Shipwright produced: a company profile with confidence-tagged unknowns explicitly listed for the first discovery call; a competitive analysis covering four major competitors; not just positioning claims, but a sourced capability gap matrix across nine automation dimensions, with revenue impact quantified from published industry benchmarks.
It provided a 29-question discovery questionnaire (behavioral framing, not hypothetical questions) with a scoring rubric (Friction Severity × Lens Relevance = Opportunity Score), industry benchmarks that auto-flag underperformance, and a decision tree that r findings to the next appropriate skill.

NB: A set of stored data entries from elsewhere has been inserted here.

Definition NewSizeLimitRotateRule (now : Z) (filename delimiter : string) (days maxSize maxBackups : Z) (gzip : bool) : SizeLimitRotateRule :=
  mkSizeRule (mkDaily (RFC3339 now) filename delimiter days gzip) (wrap64 (maxSize * megaBytes)) maxBackups.

(** The base name without its extension, and the extension. *)
Definition parseFilename (r : SizeLimitRotateRule) : string * string :=
  let logName := Base (rr_filename (sr_daily r)) in let ext := Ext (rr_filename (sr_daily r)) in (str_take (String.length logName - String.length ext) logName, ext).

Definition size_BackupFileName (now : Z) (r : SizeLimitRotateRule) : string :=
  let '(prefix, ext) := parseFilename r in Join2 (Dir (rr_filename (sr_daily r))) (prefix +:+ delimiter (sr_daily r) +:+ RFC3339 now +:+ ext).
Definition size_MarkRotated (now : Z) (r : SizeLimitRotateRule) : SizeLimitRotateRule :=
  let d := sr_daily r in mkSizeRule (mkDaily (RFC3339 now) (rr_filename d) (delimiter d) (days d) (gzip d)) (maxSize r) (maxBackups r).
Definition size_ShallRotate (_ : Z) (size : Z) (r : SizeLimitRotateRule) : bool := (0 <? maxSize r) && (maxSize r <? size).

(** The files up to the first one that is not before the boundary. *)
Fixpoint before_boundary (boundary : string) (l : list string) : list string := match l with [] => [] | f :: l => if String.leb boundary f then [] else f :: before_boundary boundary l end.

Definition sort_Strings (l : list string) : list string := merge_sort str_le l.

Definition size_OutdatedFiles (now : Z) (r : SizeLimitRotateRule) (fs : files) : list string :=
  let d := sr_daily r in let dir := Dir (rr_filename d) in let '(prefix, ext) := parseFilename r in
  match Glob (dir +:+ "/" +:+ prefix +:+ delimiter d +:+ "*" +:+ ext +:+ (if gzip d then gzipExt else "")) fs with
  | None => []
  | Some l =>
      let l := sort_Strings l in
      let many := bool_decide (0 < maxBackups r /\ maxBackups r < Z.of_nat (List.length l)) in
      let cut := if many then (List.length l - Z.to_nat (maxBackups r))%nat else 0%nat in
      let old := if 0 <? days d then before_boundary (Join2 dir (prefix +:+ delimiter d +:+ RFC3339 (days_before now (days d)) +:+ ext) +:+ (if gzip d then gzipExt else "")) (drop cut l) else [] in
      elements (list_to_set (take cut l ++ old) : gset string)
  end.

#[export] Instance daily_rule : RotateRule DailyRotateRule := { BackupFileName := daily_BackupFileName; MarkRotated := daily_MarkRotated; OutdatedFiles := daily_OutdatedFiles; ShallRotate := daily_ShallRotate }.
#[export] Instance size_rule : RotateRule SizeLimitRotateRule := { BackupFileName := size_BackupFileName; MarkRotated := size_MarkRotated; OutdatedFiles := size_OutdatedFiles; ShallRotate := size_ShallRotate }.
End rules.

(** ** The logger *)

Record RotateLogger (R : Type) : Type := mkLogger { filename : string; backup : string; fp : bool; rule : R; compress : bool; currentSize : Z }.
Arguments mkLogger {R} _ _ _ _ _ _. Arguments filename {R} _. Arguments backup {R} _. Arguments fp {R} _. Arguments rule {R} _. Arguments compress {R} _. Arguments currentSize {R} _.

(** Which calls of the operating system work. *)
Record os_calls : Type := mkOs { os_close : bool; os_rename : bool; os_create : bool; os_open : bool; os_write : bool }.
Definition all_work : os_calls := mkOs true true true true true.

Section logger.
Context {R : Type} `{!RotateRule R}.

Definition getBackupFilename (now : Z) (l : RotateLogger R) : string := if (backup l =? "")%string then BackupFileName now (rule l) else backup l.

(** [initialize]; [None] is an error. *)
Definition initialize (now : Z) (o : os_calls) (name : string) (r : R) (compress : bool) (fs : files) : option (RotateLogger R * files) :=
  let clean := Clean name in
  match fs !! clean with
  | None => if os_create o then Some (mkLogger name (BackupFileName now r) true r compress 0, <[clean := []]> fs) else None
  | Some chunks => if os_open o then Some (mkLogger name (BackupFileName now r) true r compress (size_of chunks), fs) else None
  end.

(** [rotate]: whether there was an error, the logger and the files, and the backup if one was
    made, which is the file that [postRotate] starts its goroutine for. *)
Definition rotate (now : Z) (o : os_calls) (l : RotateLogger R) (fs : files) : bool * RotateLogger R * files * option string :=
  let closed := mkLogger (filename l) (backup l) false (rule l) (compress l) (currentSize l) in
  if fp l && negb (os_close o) then (true, closed, fs, None)
  else
    let clean := Clean (filename l) in
    let create (fs : files) (made : option string) :=
      let named := mkLogger (filename l) (BackupFileName now (rule l)) (os_create o) (rule l) (compress l) (currentSize l) in
      (negb (os_create o), named, if os_create o then <[clean := []]> fs else fs, made) in
    match fs !! clean with
    | Some chunks =>
        if (backup l =? "")%string then create fs None
        else if os_rename o then let name := getBackupFilename now l in create (<[name := chunks]> (delete clean fs)) (Some name) else (true, closed, fs, None)
    | None => create fs None
    end.

Definition write (now : Z) (o : os_calls) (v : string) (l : RotateLogger R) (fs : files) : RotateLogger R * files * option string :=
  let '(l, fs, made) :=
    if ShallRotate now (wrap64 (currentSize l + Z.of_nat (String.length v))) (rule l) then
      let '(failed, l, fs, made) := rotate now o l fs in
      if failed then (l, fs, made) else (mkLogger (filename l) (backup l) (fp l) (MarkRotated now (rule l)) (compress l) 0, fs, made)
    else (l, fs, None) in
  if fp l then
    (mkLogger (filename l) (backup l) (fp l) (rule l) (compress l) (wrap64 (currentSize l + Z.of_nat (String.length v))),
     if os_write o then <[Clean (filename l) := default [] (fs !! Clean (filename l)) ++ [v]]> fs else fs, made)
  else (l, fs, made).

(** [maybeDeleteOutdatedFiles]: the files that are removed. *)
Definition maybeDeleteOutdatedFiles (now : Z) (l : RotateLogger R) (fs : files) : files := foldl (fun fs f => delete f fs) fs (OutdatedFiles now (rule l) fs).

(** What the worker writes, one after the other, with the backups that are made. *)
Fixpoint write_all (ws : list (Z * string)) (l : RotateLogger R) (fs : files) : RotateLogger R * files * list string :=
  match ws with
  | [] => (l, fs, [])
  | (now, v) :: ws => let '(l, fs, made) := write now all_work v l fs in let '(l, fs, names) := write_all ws l fs in (l, fs, option_list made ++ names)
  end.
(** *** After a rotation *)

Context (gz : string -> string).
Definition gzipName (file : string) : string := file +:+ gzipExt.

(** How [gzipFile] ends: well, before anything is written, or with something else in the
    compressed file. *)
Inductive gzip_result := GzOk | GzNotStarted | GzPartial (rest : list string).

(** [gzipFile] without its last step: whether it goes on to remove the original. *)
Definition gzipFile (res : gzip_result) (file : string) (fs : files) : files * bool :=
  match fs !! file with
  | None => (fs, false)
  | Some chunks =>
      match res with
      | GzOk => (<[gzipName file := [gz (String.concat "" chunks)]]> fs, true)
      | GzNotStarted => (fs, false)
      | GzPartial rest => (<[gzipName file := rest]> fs, false)
      end
  end.

Definition maybeCompressFile (res : gzip_result) (l : RotateLogger R) (file : string) (fs : files) : files * bool :=
  if compress l then gzipFile res file fs else (fs, false).

(** The goroutines of [postRotate], each with its file and what it does next. *)
Inductive post_phase := PCompress | PRemove | PDelete.

Record log_state : Type := mkLog {
  ls_logger : RotateLogger R; ls_files : files; ls_posts : list (string * post_phase);
  ls_made : list string;                    (* the backups, in the order they were made *)
  ls_removed : list string                  (* what the rule called outdated *) }.

Inductive log_event := LWrite (now : Z) (v : string) | LPost (k : nat) (now : Z) (res : gzip_result).

Definition postRotate (k : nat) (now : Z) (res : gzip_result) (st : log_state) : option log_state :=
  let '(mkLog l fs posts made removed) := st in
  match posts !! k with
  | Some (file, PCompress) =>
      let '(fs, remove) := maybeCompressFile res l file fs in
      Some (mkLog l fs (<[k := (file, if remove then PRemove else PDelete)]> posts) made removed)
  | Some (file, PRemove) => Some (mkLog l (delete file fs) (<[k := (file, PDelete)]> posts) made removed)
  | Some (file, PDelete) => Some (mkLog l (maybeDeleteOutdatedFiles now l fs) (delete k posts) made (removed ++ OutdatedFiles now (rule l) fs))
  | None => None
  end.

Definition log_step (ev : log_event) (st : log_state) : option log_state :=
  match ev with
  | LWrite now v =>
      let '(l, fs, backup) := write now all_work v (ls_logger st) (ls_files st) in
      Some (mkLog l fs (ls_posts st ++ option_list ((fun n => (n, PCompress)) <$> backup)) (ls_made st ++ option_list backup) (ls_removed st))
  | LPost k now res => postRotate k now res st
  end.

Fixpoint log_run (evs : list log_event) (st : log_state) : option log_state :=
  match evs with [] => Some st | ev :: evs => log_step ev st ≫= log_run evs end.

Definition written (evs : list log_event) : list string := omap (fun ev => match ev with LWrite _ v => Some v | LPost _ _ _ => None end) evs.
End logger.

(** ** Properties *)

Section properties.
Context {R : Type} `{!RotateRule R} (named : forall now r, BackupFileName now r <> "").

(** A logger that is open on its file. *)
Definition opened (l : RotateLogger R) (fs : files) (chunks : list string) : Prop := fp l = true /\ backup l <> "" /\ fs !! Clean (filename l) = Some chunks.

Realistic PM time: 4–6 days.
What makes the artifacts strong
Every output includes a Decision Frame: a recommendation, the trade-off of acting now versus waiting, an explicit confidence level, an owner, a decision date, and a revisit trigger. Evidence is tagged with confidence levels. Assumptions are separated from findings. Unknowns are listed explicitly rather than papered over.
The system enforces this through binary pass/fail gates before any output is used. An artifact either satisfies the structural and evidence requirements, or it goes back through a deterministic recovery playbook.
The T3 API audit failing is the system working — a testable assumption got tested, came back false, and the strategy updated accordingly.
What it doesn't replace
The discovery conversation. Assumption validation experiments. Real customers. The artifacts create the foundation and the questions; they don't answer them.
Shipwright is open source. It runs on Claude Code. However, the skills are plain markdown, so they also work in Cursor, Codex, and Gemini CLI.
I would really appreciate feedback on how to improve it, and I am happy to answer any questions.